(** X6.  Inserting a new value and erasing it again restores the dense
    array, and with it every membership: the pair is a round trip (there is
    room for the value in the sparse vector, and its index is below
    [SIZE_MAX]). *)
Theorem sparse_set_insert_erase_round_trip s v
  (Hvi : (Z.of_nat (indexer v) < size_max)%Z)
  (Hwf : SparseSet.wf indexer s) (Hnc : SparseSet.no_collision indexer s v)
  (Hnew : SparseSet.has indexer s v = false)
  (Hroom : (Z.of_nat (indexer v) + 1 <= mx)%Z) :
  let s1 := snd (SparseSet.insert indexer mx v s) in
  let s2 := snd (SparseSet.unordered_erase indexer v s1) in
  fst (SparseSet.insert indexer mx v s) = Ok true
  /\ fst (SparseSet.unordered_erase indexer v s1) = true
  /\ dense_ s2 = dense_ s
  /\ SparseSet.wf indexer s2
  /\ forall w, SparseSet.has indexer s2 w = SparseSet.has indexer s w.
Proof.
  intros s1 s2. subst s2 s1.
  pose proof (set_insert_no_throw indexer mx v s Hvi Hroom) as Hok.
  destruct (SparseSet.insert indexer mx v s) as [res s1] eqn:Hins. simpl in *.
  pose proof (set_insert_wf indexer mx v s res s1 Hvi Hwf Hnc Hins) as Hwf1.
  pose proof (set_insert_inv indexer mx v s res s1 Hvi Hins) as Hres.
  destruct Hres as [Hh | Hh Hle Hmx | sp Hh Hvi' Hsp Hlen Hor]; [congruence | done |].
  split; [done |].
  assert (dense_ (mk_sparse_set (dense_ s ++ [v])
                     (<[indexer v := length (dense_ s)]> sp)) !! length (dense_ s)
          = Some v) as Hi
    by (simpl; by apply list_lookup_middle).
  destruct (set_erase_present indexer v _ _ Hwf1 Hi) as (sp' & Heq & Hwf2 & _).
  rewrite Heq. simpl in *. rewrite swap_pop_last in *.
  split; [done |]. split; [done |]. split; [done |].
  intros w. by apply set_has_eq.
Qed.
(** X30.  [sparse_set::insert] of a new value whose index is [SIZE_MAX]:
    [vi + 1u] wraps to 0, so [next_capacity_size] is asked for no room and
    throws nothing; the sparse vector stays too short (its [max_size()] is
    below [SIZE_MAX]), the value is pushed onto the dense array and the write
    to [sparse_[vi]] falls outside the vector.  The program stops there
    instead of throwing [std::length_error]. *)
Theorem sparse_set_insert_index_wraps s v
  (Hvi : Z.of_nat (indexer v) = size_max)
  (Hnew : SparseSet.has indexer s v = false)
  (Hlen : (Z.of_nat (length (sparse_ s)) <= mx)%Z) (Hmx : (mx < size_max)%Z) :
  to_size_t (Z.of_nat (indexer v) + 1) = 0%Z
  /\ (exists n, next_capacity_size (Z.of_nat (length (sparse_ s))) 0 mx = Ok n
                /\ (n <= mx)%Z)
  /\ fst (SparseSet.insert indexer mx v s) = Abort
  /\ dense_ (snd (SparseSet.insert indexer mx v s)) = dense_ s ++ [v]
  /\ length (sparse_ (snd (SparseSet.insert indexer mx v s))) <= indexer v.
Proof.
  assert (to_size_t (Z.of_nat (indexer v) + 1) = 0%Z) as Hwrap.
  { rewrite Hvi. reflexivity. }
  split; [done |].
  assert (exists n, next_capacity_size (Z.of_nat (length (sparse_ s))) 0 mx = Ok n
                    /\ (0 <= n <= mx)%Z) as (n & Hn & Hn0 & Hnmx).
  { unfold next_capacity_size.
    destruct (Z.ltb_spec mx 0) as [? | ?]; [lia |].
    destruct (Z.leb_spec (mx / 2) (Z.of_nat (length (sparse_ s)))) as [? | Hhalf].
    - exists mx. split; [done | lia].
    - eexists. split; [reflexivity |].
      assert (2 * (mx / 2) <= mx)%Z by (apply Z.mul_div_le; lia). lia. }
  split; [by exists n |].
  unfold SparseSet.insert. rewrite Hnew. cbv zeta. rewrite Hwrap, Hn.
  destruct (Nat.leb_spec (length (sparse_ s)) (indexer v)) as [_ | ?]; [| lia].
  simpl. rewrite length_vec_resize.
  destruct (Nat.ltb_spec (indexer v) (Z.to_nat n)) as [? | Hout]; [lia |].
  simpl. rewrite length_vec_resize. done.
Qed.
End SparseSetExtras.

▸ ACTIVITY: With the line containing "<= indexer v." as the first and the final line of the records as the last, copy that span exactly and nothing more.

▸ RESULT FOR THIS TASK:
  /\ length (sparse_ (snd (SparseSet.insert indexer mx v s))) <= indexer v.
Proof.
  assert (to_size_t (Z.of_nat (indexer v) + 1) = 0%Z) as Hwrap.
  { rewrite Hvi. reflexivity. }
  split; [done |].
  assert (exists n, next_capacity_size (Z.of_nat (length (sparse_ s))) 0 mx = Ok n
                    /\ (0 <= n <= mx)%Z) as (n & Hn & Hn0 & Hnmx).
  { unfold next_capacity_size.
    destruct (Z.ltb_spec mx 0) as [? | ?]; [lia |].
    destruct (Z.leb_spec (mx / 2) (Z.of_nat (length (sparse_ s)))) as [? | Hhalf].
    - exists mx. split; [done | lia].
    - eexists. split; [reflexivity |].
      assert (2 * (mx / 2) <= mx)%Z by (apply Z.mul_div_le; lia). lia. }
  split; [by exists n |].
  unfold SparseSet.insert. rewrite Hnew. cbv zeta. rewrite Hwrap, Hn.
  destruct (Nat.leb_spec (length (sparse_ s)) (indexer v)) as [_ | ?]; [| lia].
  simpl. rewrite length_vec_resize.
  destruct (Nat.ltb_spec (indexer v) (Z.to_nat n)) as [? | Hout]; [lia |].
  simpl. rewrite length_vec_resize. done.
Qed.
End SparseSetExtras.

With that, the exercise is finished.